Things had been lost that could never be recovered: private nightclubs where you could wear a cocktail dress and smoke with a cigarette holder; a respectful, exciting flirtatiousness; the reciprocal promises of submission and protection. How Henrietta longed to be have someone at her side, a defender, a companion. She had been on her own all her life, not counting La Petite Maman; but how she longed for company, a partner, as one might long for a cup of cocoa on a cold day, or money in the bank.

“I’ve had my eye on you,” he said. “I’ve seen you around, walking into that bank you like to go to.”

And right then a warning bell had gone off in her head. How could it not?

But he said, “I just couldn’t take my eyes off you.”

“Do you really expect me to believe that?” she asked.

“Believe it or not, it’s true,” he said.

She knew it was not true but nothing about flirting had ever been true, had it? The whole point of it was that it was a game. And how could she argue with him? If she did, she would appear needy and desperate, hungry for compliments. Which maybe she was, but she would not allow herself to appear that way.

He offered to walk her home. At first she demurred, unsure whether she should let him know where she lived, but then she remembered the speaker system, her friends in the building, his thoughtful tissue, and allowed him to accompany her. She was as liberated as the next woman. When he held out his hand to say good-bye, she looked first at her own, turned it over as if inspecting it for chocolate stains, laughed lightly, and then shook his hand, thanking him sincerely.

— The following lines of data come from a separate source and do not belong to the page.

(* ===== verification/DhtMessage.v ===== *)
(** * DHT messages and the listeners for their replies

    Models dht/nodeState.go (the messages and their classification), the message
    constructors of gossiper/dht.go, and dht/chanMap.go (the map from the nonce of a
    request to the channel of the goroutine that waits for the reply). *)
From S2P Require Import Prelude DhtId.

(** ** dht/nodeState.go: a [nil] pointer field is [None]. *)
Record Store := mkStore {
  st_Key : TypeID; st_Type : string; st_Data : bytes; st_Encrypted : bool
}.
Record NodeLookup := mkNodeLookup { nl_NodeID : TypeID }.
Record NodeReply := mkNodeReply { nr_NodeStates : list NodeState }.
Record ValueLookup := mkValueLookup {
  vl_Key : TypeID; vl_DbKey : string; vl_DbBucket : string;
  vl_Encrypted : bool; vl_EncryptedKey : bytes
}.
Record ValueReply := mkValueReply {
  vr_NodeStates : option (list NodeState); vr_Data : option bytes; vr_Encrypted : bool
}.

Record Message := mkMessage {
  Nonce : Z;
  SenderID : TypeID;
  m_Store : option Store;
  m_Ping : option unit;
  m_PingReply : option unit;
  m_NodeLookup : option NodeLookup;
  m_NodeReply : option NodeReply;
  m_ValueLookup : option ValueLookup;
  m_ValueReply : option ValueReply
}.

Inductive MessageType :=
  | StoreT | PingT | PingReplyT | NodeLookupT | NodeReplyT | ValueLookupT | ValueReplyT
  | NoneT (* the value -1 *).
#[export] Instance MessageType_eq_dec : EqDecision MessageType.
Proof. solve_decision. Defined.

Definition GetUnderlyingType (msg : Message) : MessageType :=
  if m_Store msg is Some _ then StoreT
  else if m_Ping msg is Some _ then PingT
  else if m_PingReply msg is Some _ then PingReplyT
  else if m_NodeLookup msg is Some _ then NodeLookupT
  else if m_NodeReply msg is Some _ then NodeReplyT
  else if m_ValueLookup msg is Some _ then ValueLookupT
  else if m_ValueReply msg is Some _ then ValueReplyT
  else NoneT.

(** ** Constructors (gossiper/dht.go); [nonce] is the value of [rand.Uint64] or the nonce
    of the request that is answered. *)
Definition emptyMessage (nonce : Z) (me : TypeID) : Message :=
  mkMessage nonce me None None None None None None None.
Definition newDHTStore (nonce : Z) (me : TypeID) (key : TypeID) (data : bytes)
    (storeType : string) (encrypted : bool) : Message :=
  mkMessage nonce me (Some (mkStore key storeType data encrypted)) None None None None None None.
Definition newDHTPing (nonce : Z) (me : TypeID) : Message :=
  mkMessage nonce me None (Some ()) None None None None None.
Definition newDHTPingReply (me : TypeID) (nonce : Z) : Message :=
  mkMessage nonce me None None (Some ()) None None None None.
Definition newDHTNodeLookup (nonce : Z) (me : TypeID) (id : TypeID) : Message :=
  mkMessage nonce me None None None (Some (mkNodeLookup id)) None None None.
Definition newDHTNodeReply (me : TypeID) (nodeStates : list NodeState) (nonce : Z) : Message :=
  mkMessage nonce me None None None None (Some (mkNodeReply nodeStates)) None None.
Definition newDHTValueLookup (nonce : Z) (me : TypeID) (key : TypeID) (dbBucket : string)
    (encrypt : bool) : Message :=
  mkMessage nonce me None None None None None
    (Some (mkValueLookup key "" dbBucket encrypt [])) None.
Definition newDHTValueReplyData (me : TypeID) (data : bytes) (nonce : Z) (encrypt : bool) : Message :=
  mkMessage nonce me None None None None None None (Some (mkValueReply None (Some data) encrypt)).
Definition newDHTValueReplyNodes (me : TypeID) (nodeStates : list NodeState) (nonce : Z) : Message :=
  mkMessage nonce me None None None None None None
    (Some (mkValueReply (Some nodeStates) None false)).

(** ** dht/chanMap.go

    A channel is the list of buffered messages (capacity 2); channels are named by
    locations, so that a listener keeps its channel after the map forgets it. *)
Record ChanMap := mkChanMap {
  NonceMessageMap : gmap Z nat;          (* nonce to channel *)
  channels : gmap nat (list Message);    (* channel to its buffer *)
  next_chan : nat
}.
Definition NewChanMap : ChanMap := mkChanMap ∅ ∅ 0.

(** [LoadOrStore]: the channel in use for the nonce and whether it is new. *)
Definition AddListener (cm : ChanMap) (nonce : Z) : ChanMap * nat * bool :=
  match NonceMessageMap cm !! nonce with
  | Some c => (cm, c, false)
  | None =>
      let c := next_chan cm in
      (mkChanMap (<[nonce := c]> (NonceMessageMap cm)) (<[c := []]> (channels cm)) (S c), c, true)
  end.

Definition RemoveListener (cm : ChanMap) (nonce : Z) : ChanMap :=
  mkChanMap (delete nonce (NonceMessageMap cm)) (channels cm) (next_chan cm).

(** [None]: the send blocks because the buffer is full. *)
Definition InformListener (cm : ChanMap) (nonce : Z) (message : Message) : option ChanMap :=
  match NonceMessageMap cm !! nonce with
  | Some c =>
      let buf := default [] (channels cm !! c) in
      if (length buf <? 2)%nat
      then Some (mkChanMap (delete nonce (NonceMessageMap cm))
                   (<[c := buf ++ [message]]> (channels cm)) (next_chan cm))
      else None
  | None => Some cm
  end.

(** Receiving: [None] while the buffer is empty. *)
Definition chan_recv (cm : ChanMap) (c : nat) : option (ChanMap * Message) :=
  match channels cm !! c with
  | Some (msg :: buf) =>
      Some (mkChanMap (NonceMessageMap cm) (<[c := buf]> (channels cm)) (next_chan cm), msg)
  | _ => None
  end.

(** Every registered channel is an empty buffer of its own: a listener leaves the map
    before its channel holds a message. *)
Record chanmap_ok (cm : ChanMap) : Prop := {
  cm_fresh : forall c, c ∈ dom (channels cm) -> (c < next_chan cm)%nat;
  cm_empty : forall nonce c, NonceMessageMap cm !! nonce = Some c -> channels cm !! c = Some [];
  cm_inj : forall n1 n2 c, NonceMessageMap cm !! n1 = Some c ->
    NonceMessageMap cm !! n2 = Some c -> n1 = n2
}.

Lemma NewChanMap_ok : chanmap_ok NewChanMap.
Proof.
  split; simpl.
  - intros c Hc. set_solver.
  - intros n c Hn. by rewrite lookup_empty in Hn.
  - intros n1 n2 c Hn. by rewrite lookup_empty in Hn.
Qed.

Lemma AddListener_ok cm nonce : chanmap_ok cm -> chanmap_ok (AddListener cm nonce).1.1.
Proof.
  intros [Hf He Hi]. unfold AddListener. destruct (NonceMessageMap cm !! nonce) as [c|] eqn:En; [done |].
  assert (Hnew : channels cm !! next_chan cm = None).
  { apply not_elem_of_dom. intros Hc. apply Hf in Hc. lia. }
  split; simpl.
  - intros c Hc. rewrite dom_insert_L in Hc.
    apply elem_of_union in Hc as [->%elem_of_singleton|Hc]; [lia |]. apply Hf in Hc. lia.
  - intros n c [[<- <-]|[Hne Hn]]%lookup_insert_Some; [apply lookup_insert_eq |].
    apply He in Hn. rewrite lookup_insert_ne by congruence. done.
  - intros n1 n2 c [[<- <-]|[Hne1 H1]]%lookup_insert_Some [[<- E]|[Hne2 H2]]%lookup_insert_Some;
      [done | | | by eapply Hi].
    + apply He in H2. congruence.
    + subst. apply He in H1. congruence.
Qed.

Lemma RemoveListener_ok cm nonce : chanmap_ok cm -> chanmap_ok (RemoveListener cm nonce).
Proof.
  intros [Hf He Hi]. split; simpl; [done | |].
  - intros n c [_ Hn]%lookup_delete_Some. by eapply He.
  - intros n1 n2 c [_ H1]%lookup_delete_Some [_ H2]%lookup_delete_Some. by eapply Hi.
Qed.

Lemma InformListener_ok cm nonce msg :
  chanmap_ok cm -> exists cm', InformListener cm nonce msg = Some cm' /\ chanmap_ok cm'.
Proof.
  intros [Hf He Hi]. unfold InformListener.
  destruct (NonceMessageMap cm !! nonce) as [c|] eqn:En; [| by exists cm].
  rewrite (He _ _ En). simpl. eexists. split; [done |]. split; simpl.
  - intros d Hd. rewrite dom_insert_lookup_L in Hd by (rewrite (He _ _ En); eauto). by apply Hf.
  - intros n d [Hne Hn]%lookup_delete_Some. rewrite lookup_insert_ne; [by eapply He |].
    intros <-. apply Hne. by eapply Hi.
  - intros n1 n2 d [_ H1]%lookup_delete_Some [_ H2]%lookup_delete_Some. by eapply Hi.
Qed.

(** ** Properties *)

(** Classification: every constructor yields a message of its own type, carrying its
    nonce and sender; a message is of no type exactly when all its parts are absent. *)
Theorem constructors_classified nonce me key data ty bkt enc ns :
  GetUnderlyingType (newDHTStore nonce me key data ty enc) = StoreT /\
  GetUnderlyingType (newDHTPing nonce me) = PingT /\
  GetUnderlyingType (newDHTPingReply me nonce) = PingReplyT /\
  GetUnderlyingType (newDHTNodeLookup nonce me key) = NodeLookupT /\
  GetUnderlyingType (newDHTNodeReply me ns nonce) = NodeReplyT /\
  GetUnderlyingType (newDHTValueLookup nonce me key bkt enc) = ValueLookupT /\
  GetUnderlyingType (newDHTValueReplyData me data nonce enc) = ValueReplyT /\
  GetUnderlyingType (newDHTValueReplyNodes me ns nonce) = ValueReplyT /\
  (forall msg, GetUnderlyingType msg = NoneT -> msg = emptyMessage (Nonce msg) (SenderID msg)).
Proof.
  split_and!; try done.
  intros [n s [] [] [] [] [] [] []]; unfold GetUnderlyingType; simpl; done.
Qed.

(** The listener map: a new listener's channel is fresh and empty; the first reply
    with the nonce is delivered to exactly that channel without blocking and ends the
    registration, so a second reply with the same nonce changes nothing; after
    [RemoveListener] no reply is delivered. *)
Theorem listener_one_shot cm nonce msg msg' :
  chanmap_ok cm -> NonceMessageMap cm !! nonce = None ->
  exists c cm1 cm2 cm3,
    AddListener cm nonce = (cm1, c, true) /\ channels cm !! c = None /\
    InformListener cm1 nonce msg = Some cm2 /\
    InformListener cm2 nonce msg' = Some cm2 /\
    chan_recv cm2 c = Some (cm3, msg) /\ chan_recv cm3 c = None /\
    (forall d, d <> c -> channels cm2 !! d = channels cm !! d) /\
    InformListener (RemoveListener cm1 nonce) nonce msg = Some (RemoveListener cm1 nonce) /\
    chanmap_ok cm1 /\ chanmap_ok cm2.
Proof.
  intros Hok Hn. pose proof (AddListener_ok cm nonce Hok) as Hok1.
  unfold AddListener in *. rewrite Hn in *. simpl in Hok1.
  destruct (InformListener_ok _ nonce msg Hok1) as (cm2 & E2 & Hok2).
  exists (next_chan cm), (mkChanMap (<[nonce:=next_chan cm]> (NonceMessageMap cm))
    (<[next_chan cm:=[]]> (channels cm)) (S (next_chan cm))), cm2,
    (mkChanMap (NonceMessageMap cm2) (<[next_chan cm := []]> (channels cm2)) (next_chan cm2)).
  pose proof E2 as E2'. unfold InformListener in E2'. simpl in E2'.
  rewrite !lookup_insert_eq in E2'. simpl in E2'. injection E2' as <-.
  split_and!; try done.
  - apply not_elem_of_dom. intros Hc. apply (cm_fresh _ Hok) in Hc. lia.
  - unfold InformListener. simpl. by rewrite lookup_delete_eq.
  - unfold chan_recv. simpl. by rewrite lookup_insert_eq.
  - unfold chan_recv. simpl. by rewrite lookup_insert_eq.
  - intros d Hd. simpl. by rewrite !lookup_insert_ne by done.
  - unfold InformListener. simpl. by rewrite lookup_delete_eq.
Qed.

Lemma listener_one_shot_witness :
  chanmap_ok NewChanMap /\
  exists c cm1 cm2 cm3,
    AddListener NewChanMap 7 = (cm1, c, true) /\ channels NewChanMap !! c = None /\
    InformListener cm1 7 (newDHTPingReply zero_id 7) = Some cm2 /\
    InformListener cm2 7 (newDHTPingReply zero_id 7) = Some cm2 /\
    chan_recv cm2 c = Some (cm3, newDHTPingReply zero_id 7) /\ chan_recv cm3 c = None /\
    (forall d, d <> c -> channels cm2 !! d = channels NewChanMap !! d) /\
    InformListener (RemoveListener cm1 7) 7 (newDHTPingReply zero_id 7)
      = Some (RemoveListener cm1 7) /\
    chanmap_ok cm1 /\ chanmap_ok cm2.
Proof.
  split; [apply NewChanMap_ok |].
  apply listener_one_shot; [apply NewChanMap_ok | apply lookup_empty].
Defined.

Then, before he turned away, he asked her out for a drink. “I do love a cocktail,” she murmured, remembering that in the old days it had not been possible to go out for a drink in this city, but now it was, now there were singles bars and theater lofts and jazz clubs and karaoke. Now there were poetry slams, and cineplexes where the soundtrack from another movie was always leaking in from the theater next to the one you were in. In the movie you were watching, a man and a woman would be speaking quietly, urgently, their monstrously long legs and arms entwined with one another and the bed covers, and next door you heard gunshots, heroes and villains slugging it out on a cliff or suspension bridge, a car chase. Now the once-glorious azaleas in the median strip on Monument Boulevard were pinched and scrawny (they were aging, she thought, like herself).

She remember having read, at Mary Baldwin, a description by Henry James of her city’s “historic poverty,” and her professor’s explaining that James had meant that Richmond’s history had been one of worshiping idols. False gods. She remembered that phrase. Now that she was old enough to have a history of her own, she could see that it was just like James had said Richmond’s was. She had always valued the wrong thing, and by the time she realized it, it was always too late to redeem herself.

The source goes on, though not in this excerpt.